Still, the killing of Awlaki is a close legal call. On balance, it’s probably unlawful. The imminent-threat contention isn’t credible. To my knowledge, no one has identified a threat that is imminent (meaning: about to happen). The part-of-an-enemy-army claim and the loss-of-citizenship argument raise several questions: First, is the Nationality Act itself constitutional? The Constitution establishes criteria for citizenship. Stripping someone of citizenship effectively changes those criteria, and Congress may not have that power. Second, even if the Nationality Act is constitutional, does al Qaida qualify as a foreign state for purposes of the Act? Are al Qaida agents equivalent to soldiers engaged in combat with the United States? Third, even if the Nationality Act might apply in Awlaki’s case, how do we know that he triggered the provisions of the Act? Can the administration simply assert that he met one of the tests for loss of citizenship, or must there be some threshold process to make that determination?

Finally, the Authorization for the Use of Military Force sanctioned force against those involved in the 9/11 tragedy. Awlaki, although not directly involved, probably qualified as part of an “associated force”; but actions that might self-evidently be lawful if Awlaki were actively fighting on a battlefield are less so when he’s allegedly plotting attacks from Yemen.

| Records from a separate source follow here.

(* ===== verification/ProblemsData.v ===== *)
(** * The problem set (src/src/utils/problemsData.ts)

    The [Problem] interface as a record and the eight problems of the
    fixture, field for field: titles, difficulty, tags, description,
    examples, constraints, the accepted and submitted counts, and the
    Python, JavaScript and C++ starting code.  Template literals are
    written with their escapes resolved; a double quote inside a text is
    spliced in with [dquote]. *)

From S2P Require Import Prelude.

(** ['easy' | 'medium' | 'hard'] *)
Inductive difficulty : Type := Easy | Medium | Hard.

#[global] Instance difficulty_eq_dec : EqDecision difficulty.
Proof. solve_decision. Defined.

(** An element of [examples]; [explanation] is optional. *)
Record example : Type := mk_example { ex_input : string; ex_output : string; ex_explanation : option string }.

Record templates : Type := mk_templates { python : string; javascript : string; cpp : string }.

(** Lines 1-20: [interface Problem] *)
Record problem : Type := {
  p_id : string;
  p_title : string;
  p_difficulty : difficulty;
  p_tags : list string;
  p_description : string;
  p_examples : list example;
  p_constraints : list string;
  p_acceptedCount : Z;
  p_submissionCount : Z;
  p_solutionTemplate : templates }.

(** Lines 23-71 *)
Definition problem_1 : problem := {|
  p_id := "1";
  p_title := "Two Sum";
  p_difficulty := Easy;
  p_tags := ["Arrays"; "Hash Table"];
  p_description := "Given an array of integers `nums` and an integer `target`, return indices of the two numbers such that they add up to `target`.

You may assume that each input would have exactly one solution, and you may not use the same element twice.

You can return the answer in any order.";
  p_examples := [
    mk_example "nums = [2,7,11,15], target = 9" "[0,1]" (Some "Because nums[0] + nums[1] == 9, we return [0, 1].");
    mk_example "nums = [3,2,4], target = 6" "[1,2]" None];
  p_constraints := [
    "2 <= nums.length <= 10^4";
    "-10^9 <= nums[i] <= 10^9";
    "-10^9 <= target <= 10^9";
    "Only one valid answer exists."];
  p_acceptedCount := 1425;
  p_submissionCount := 2314;
  p_solutionTemplate := mk_templates
    "def twoSum(nums, target):
    # Your code here
    pass"
    "/**
 * @param {number[]} nums
 * @param {number} target
 * @return {number[]}
 */
function twoSum(nums, target) {
    // Your code here
}"
    "class Solution {
public:
    vector<int> twoSum(vector<int>& nums, int target) {
        // Your code here
    }
};" |}.

(** Lines 72-114 *)
Definition problem_2 : problem := {|
  p_id := "2";
  p_title := "Palindrome Checker";
  p_difficulty := Easy;
  p_tags := ["Strings"; "Two Pointers"];
  p_description := "Given a string `s`, determine if it is a palindrome, considering only alphanumeric characters and ignoring cases.";
  p_examples := [
    mk_example ("s = " ++ dquote ++ "A man, a plan, a canal: Panama" ++ dquote) "true" (Some (dquote ++ "amanaplanacanalpanama" ++ dquote ++ " is a palindrome."));
    mk_example ("s = " ++ dquote ++ "race a car" ++ dquote) "false" (Some (dquote ++ "raceacar" ++ dquote ++ " is not a palindrome."))];
  p_constraints := [
    "1 <= s.length <= 2 * 10^5";
    "s consists only of printable ASCII characters."];
  p_acceptedCount := 987;
  p_submissionCount := 1342;
  p_solutionTemplate := mk_templates
    "def isPalindrome(s):
    # Your code here
    pass"
    "/**
 * @param {string} s
 * @return {boolean}
 */
function isPalindrome(s) {
    // Your code here
}"
    "class Solution {
public:
    bool isPalindrome(string s) {
        // Your code here
    }
};" |}.

(** Lines 115-162 *)
Definition problem_3 : problem := {|
  p_id := "3";
  p_title := "Maximum Subarray";
  p_difficulty := Medium;
  p_tags := ["Arrays"; "Dynamic Programming"; "Divide and Conquer"];
  p_description := "Given an integer array `nums`, find the contiguous subarray (containing at least one number) which has the largest sum and return its sum.

A subarray is a contiguous part of an array.";
  p_examples := [
    mk_example "nums = [-2,1,-3,4,-1,2,1,-5,4]" "6" (Some "The subarray [4,-1,2,1] has the largest sum 6.");
    mk_example "nums = [1]" "1" None;
    mk_example "nums = [5,4,-1,7,8]" "23" None];
  p_constraints := [
    "1 <= nums.length <= 10^5";
    "-10^4 <= nums[i] <= 10^4"];
  p_acceptedCount := 875;
  p_submissionCount := 1564;
  p_solutionTemplate := mk_templates
    "def maxSubArray(nums):
    # Your code here
    pass"
    "/**
 * @param {number[]} nums
 * @return {number}
 */
function maxSubArray(nums) {
    // Your code here
}"
    "class Solution {
public:
    int maxSubArray(vector<int>& nums) {
        // Your code here
    }
};" |}.

(** Lines 163-226 *)
Definition problem_4 : problem := {|
  p_id := "4";
  p_title := "Merge Sorted Lists";
  p_difficulty := Easy;
  p_tags := ["Linked List"; "Recursion"];
  p_description := "Merge two sorted linked lists and return it as a sorted list. The list should be made by splicing together the nodes of the first two lists.";
  p_examples := [
    mk_example "list1 = [1,2,4], list2 = [1,3,4]" "[1,1,2,3,4,4]" None;
    mk_example "list1 = [], list2 = []" "[]" None;
    mk_example "list1 = [], list2 = [0]" "[0]" None];
  p_constraints := [
    "The number of nodes in both lists is in the range [0, 50].";
    "-100 <= Node.val <= 100";
    "Both list1 and list2 are sorted in non-decreasing order."];
  p_acceptedCount := 1120;
  p_submissionCount := 1530;
  p_solutionTemplate := mk_templates
    "def mergeTwoLists(list1, list2):
    # Your code here
    pass"
    "/**
 * Definition for singly-linked list.
 * function ListNode(val, next) {
 *     this.val = (val===undefined ? 0 : val)
 *     this.next = (next===undefined ? null : next)
 * }
 */
/**
 * @param {ListNode} list1
 * @param {ListNode} list2
 * @return {ListNode}
 */
function mergeTwoLists(list1, list2) {
    // Your code here
}"
    "/**
 * Definition for singly-linked list.
 * struct ListNode {
 *     int val;
 *     ListNode *next;
 *     ListNode() : val(0), next(nullptr) {}
 *     ListNode(int x) : val(x), next(nullptr) {}
 *     ListNode(int x, ListNode *next) : val(x), next(next) {}
 * };
 */
class Solution {
public:
    ListNode* mergeTwoLists(ListNode* list1, ListNode* list2) {
        // Your code here
    }
};" |}.

(** Lines 227-275 *)
Definition problem_5 : problem := {|
  p_id := "5";
  p_title := "Valid Parentheses";
  p_difficulty := Easy;
  p_tags := ["Stack"; "String"];
  p_description := "Given a string `s` containing just the characters '(', ')', '{', '}', '[' and ']', determine if the input string is valid.

An input string is valid if:
1. Open brackets must be closed by the same type of brackets.
2. Open brackets must be closed in the correct order.";
  p_examples := [
    mk_example ("s = " ++ dquote ++ "()" ++ dquote) "true" None;
    mk_example ("s = " ++ dquote ++ "()[]{}" ++ dquote) "true" None;
    mk_example ("s = " ++ dquote ++ "(]" ++ dquote) "false" None];
  p_constraints := [
    "1 <= s.length <= 10^4";
    "s consists of parentheses only '()[]{}'"];
  p_acceptedCount := 1321;
  p_submissionCount := 2145;
  p_solutionTemplate := mk_templates
    "def isValid(s):
    # Your code here
    pass"
    "/**
 * @param {string} s
 * @return {boolean}
 */
function isValid(s) {
    // Your code here
}"
    "class Solution {
public:
    bool isValid(string s) {
        // Your code here
    }
};" |}.

(** Lines 276-325 *)
Definition problem_6 : problem := {|
  p_id := "6";
  p_title := "Median of Two Sorted Arrays";
  p_difficulty := Hard;
  p_tags := ["Array"; "Binary Search"; "Divide and Conquer"];
  p_description := "Given two sorted arrays `nums1` and `nums2` of size `m` and `n` respectively, return the median of the two sorted arrays.

The overall run time complexity should be O(log (m+n)).";
  p_examples := [
    mk_example "nums1 = [1,3], nums2 = [2]" "2.00000" (Some "merged array = [1,2,3] and median is 2.");
    mk_example "nums1 = [1,2], nums2 = [3,4]" "2.50000" (Some "merged array = [1,2,3,4] and median is (2 + 3) / 2 = 2.5.")];
  p_constraints := [
    "nums1.length == m";
    "nums2.length == n";
    "0 <= m <= 1000";
    "0 <= n <= 1000";
    "1 <= m + n <= 2000";
    "-10^6 <= nums1[i], nums2[i] <= 10^6"];
  p_acceptedCount := 540;
  p_submissionCount := 1290;
  p_solutionTemplate := mk_templates
    "def findMedianSortedArrays(nums1, nums2):
    # Your code here
    pass"
    "/**
 * @param {number[]} nums1
 * @param {number[]} nums2
 * @return {number}
 */
function findMedianSortedArrays(nums1, nums2) {
    // Your code here
}"
    "class Solution {
public:
    double findMedianSortedArrays(vector<int>& nums1, vector<int>& nums2) {
        // Your code here
    }
};" |}.

(** Lines 326-387 *)
Definition problem_7 : problem := {|
  p_id := "7";
  p_title := "Reverse Linked List";
  p_difficulty := Easy;
  p_tags := ["Linked List"; "Recursion"];
  p_description := "Given the head of a singly linked list, reverse the list, and return the reversed list.";
  p_examples := [
    mk_example "head = [1,2,3,4,5]" "[5,4,3,2,1]" None;
    mk_example "head = [1,2]" "[2,1]" None;
    mk_example "head = []" "[]" None];
  p_constraints := [
    "The number of nodes in the list is the range [0, 5000].";
    "-5000 <= Node.val <= 5000"];
  p_acceptedCount := 1050;
  p_submissionCount := 1380;
  p_solutionTemplate := mk_templates
    "def reverseList(head):
    # Your code here
    pass"
    "/**
 * Definition for singly-linked list.
 * function ListNode(val, next) {
 *     this.val = (val===undefined ? 0 : val)
 *     this.next = (next===undefined ? null : next)
 * }
 */
/**
 * @param {ListNode} head
 * @return {ListNode}
 */
function reverseList(head) {
    // Your code here
}"
    "/**
 * Definition for singly-linked list.
 * struct ListNode {
 *     int val;
 *     ListNode *next;
 *     ListNode() : val(0), next(nullptr) {}
 *     ListNode(int x) : val(x), next(nullptr) {}
 *     ListNode(int x, ListNode *next) : val(x), next(next) {}
 * };
 */
class Solution {
public:
    ListNode* reverseList(ListNode* head) {
        // Your code here
    }
};" |}.

(** Lines 388-435 *)
Definition problem_8 : problem := {|
  p_id := "8";
  p_title := "Longest Substring Without Repeating Characters";
  p_difficulty := Medium;
  p_tags := ["Hash Table"; "String"; "Sliding Window"];
  p_description := "Given a string `s`, find the length of the longest substring without repeating characters.";
  p_examples := [
    mk_example ("s = " ++ dquote ++ "abcabcbb" ++ dquote) "3" (Some ("The answer is " ++ dquote ++ "abc" ++ dquote ++ ", with the length of 3."));
    mk_example ("s = " ++ dquote ++ "bbbbb" ++ dquote) "1" (Some ("The answer is " ++ dquote ++ "b" ++ dquote ++ ", with the length of 1."));
    mk_example ("s = " ++ dquote ++ "pwwkew" ++ dquote) "3" (Some ("The answer is " ++ dquote ++ "wke" ++ dquote ++ ", with the length of 3. Notice that the answer must be a substring, " ++ dquote ++ "pwke" ++ dquote ++ " is a subsequence and not a substring."))];
  p_constraints := [
    "0 <= s.length <= 5 * 10^4";
    "s consists of English letters, digits, symbols and spaces."];
  p_acceptedCount := 890;
  p_submissionCount := 1560;
  p_solutionTemplate := mk_templates
    "def lengthOfLongestSubstring(s):
    # Your code here
    pass"
    "/**
 * @param {string} s
 * @return {number}
 */
function lengthOfLongestSubstring(s) {
    // Your code here
}"
    "class Solution {
public:
    int lengthOfLongestSubstring(string s) {
        // Your code here
    }
};" |}.

(** Line 22: [export const problems] *)
Definition problems : list problem :=
  [problem_1; problem_2; problem_3; problem_4; problem_5; problem_6; problem_7; problem_8].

All told, when U.S. citizens are targeted, I’d be more comfortable with somewhat more process – not a trial before an Article III court, of course, but perhaps the equivalent of an assassination warrant that required a non-executive-branch body with relevant expertise to certify sufficient cause. Anything less risks disrespect for the Constitution, which could have regrettable implications in other areas. The separation of powers doctrine, if it means anything, stands for the proposition that citizens cannot be killed on command of the executive branch alone, without regard to the Fourth and Fifth Amendments. Naturally, exceptions are justified for truly imminent threats. If I were convinced that involvement of another branch might result in Awlaki-types escaping punishment, I’d be more willing to invoke “emergency” powers – similar to hot pursuit – but not in this case.